Leya gelince ona olan herşeyi anlattım. O da çok sevindi. Yarın Cuma olduğu için hemen yattık. Sabah alarmla değil gelen bildirim sesi ile uyandım. Çağan'dan gelmişti. Hemen okudum.

"Günaydın Naz. Hazırlanın gelip sizi alacağım. İtiraz istemiyorum. Yarım saate ordayım."

"Sanada günaydın Efe. Peki hemen hazırlanıyoruz. Görüşürüz."

Hızlıca giyinip koşarak aşağı indim. Leya'ya günaydın dedikten sonra Çağan'on bizi alacağını söyledim. Kahvaltı da ettikten sonra çıktık. Normalde okul yürüyerek 15 dakikaydı. Ama Çağan sağolsun. Gelmiş kapının önünde bizi bekliyordu.

"Günaydın Efe."

"Günaydın Naz."

"Günaydın Çağan."

"Günaydın Leya."

"Günaydın Leya."

İki kere günaydın sesi duyunca Çağan'a baktım. Sırıtıyordu. O sırada arabadan inen Yağız'ı gördük. Leya konuştu:

"Aa Yağız! Günaydın sana da. Senin burada ne işin var?"

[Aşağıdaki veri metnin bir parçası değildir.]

Lemma skip_ws_space r : Json.skip_ws (String " "%char r) = Json.skip_ws r.
Proof. reflexivity. Qed.

Lemma skip_ws_plain c r : Json.is_ws c = false -> Json.skip_ws (String c r) = String c r.
Proof. intros H. simpl. now rewrite H. Qed.

(** Reads the next character of the text, which is known and is not
    whitespace, and decides the tests on it. *)
Ltac next_char :=
  rewrite skip_ws_plain by reflexivity;
  cbv iota; cbn [Ascii.eqb Bool.eqb andb]; cbv iota.

Lemma string_cons_inj c (a b : string) : String c a = String c b -> a = b.
Proof. now intros [= ->]. Qed.

Section ReadBack.

Variable pc : string -> result json.

Lemma array_items_dumps items : forall v0 f rest,
  Json.reads_back pc v0 -> Forall (Json.reads_back pc) items ->
  (list_sum (map (fun x => S (Json.need x)) (v0 :: items)) <= f)%nat ->
  Json.array_items pc f (String.concat ", " (map Json.dumps (v0 :: items)) ++ String "]"%char rest)
  = Ok (v0 :: items, rest).
Proof.
  induction items as [|v1 more IH]; intros v0 f rest H0 Hall Hf;
    (destruct f as [|f]; [simpl in Hf; lia|]); rewrite array_items_eq.
  - cbn [map String.concat]. rewrite H0; [| simpl in Hf; lia | reflexivity].
    cbn [rbind fst snd]. next_char. reflexivity.
  - cbn [map]. rewrite concat_cons2, append_assoc.
    rewrite H0; [| simpl in Hf; lia | reflexivity].
    cbn [rbind fst snd String.append]. next_char. rewrite skip_ws_space.
    inversion Hall as [|? ? H1 Hmore]; subst.
    change (Json.dumps v1 :: map Json.dumps more) with (map Json.dumps (v1 :: more)).
    assert (Hskip : forall t, Json.skip_ws (String.concat ", " (map Json.dumps (v1 :: more)) ++ t)
                              = String.concat ", " (map Json.dumps (v1 :: more)) ++ t).
    { intros t. destruct more as [|v2 more'].
      - apply skip_ws_dumps.
      - cbn [map]. rewrite concat_cons2, append_assoc. apply skip_ws_dumps. }
    rewrite Hskip.
    rewrite (IH v1 f rest H1 Hmore); [reflexivity|].
    simpl in Hf. simpl. lia.
Qed.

"Çağan'ın sizi almaya geleceğini duyunca ben de geldim."

"İyi yapmışsın."

Çağan sordu:

"Eee gitmiyor muyuz?"

"Gidiyoruz tabiki."

Deyip arabaya bindim. Arkaya binmiştim ama Yağız beni öne oturttu. Kendisi Leya ile arkaya oturdu.

Yol boyunca derslerden konuştuk. Zaten 3 dakika falan sürmüştü. Arabadan inince sülük Zeynep geldi. Çağan'la konuşmaya başladı.

"Günaydın Çağan."

Çağan ona bakmadan sert sesi ile cevap verdi.

"Günaydın."

"Ne zamandan beri eziklerle takılıyorsun Çağan?"

Çağan buna çok sinirlendi. Bu sefer ona baktı. Yüksek ses ile konuştu.

"Hiç bir zaman takılmadım. Benim senle takıldığımı kim görmüş?"

Bu laf üzerine sırıtarak Zeynep'e baktım. O da bana sinirle bakarak gitti.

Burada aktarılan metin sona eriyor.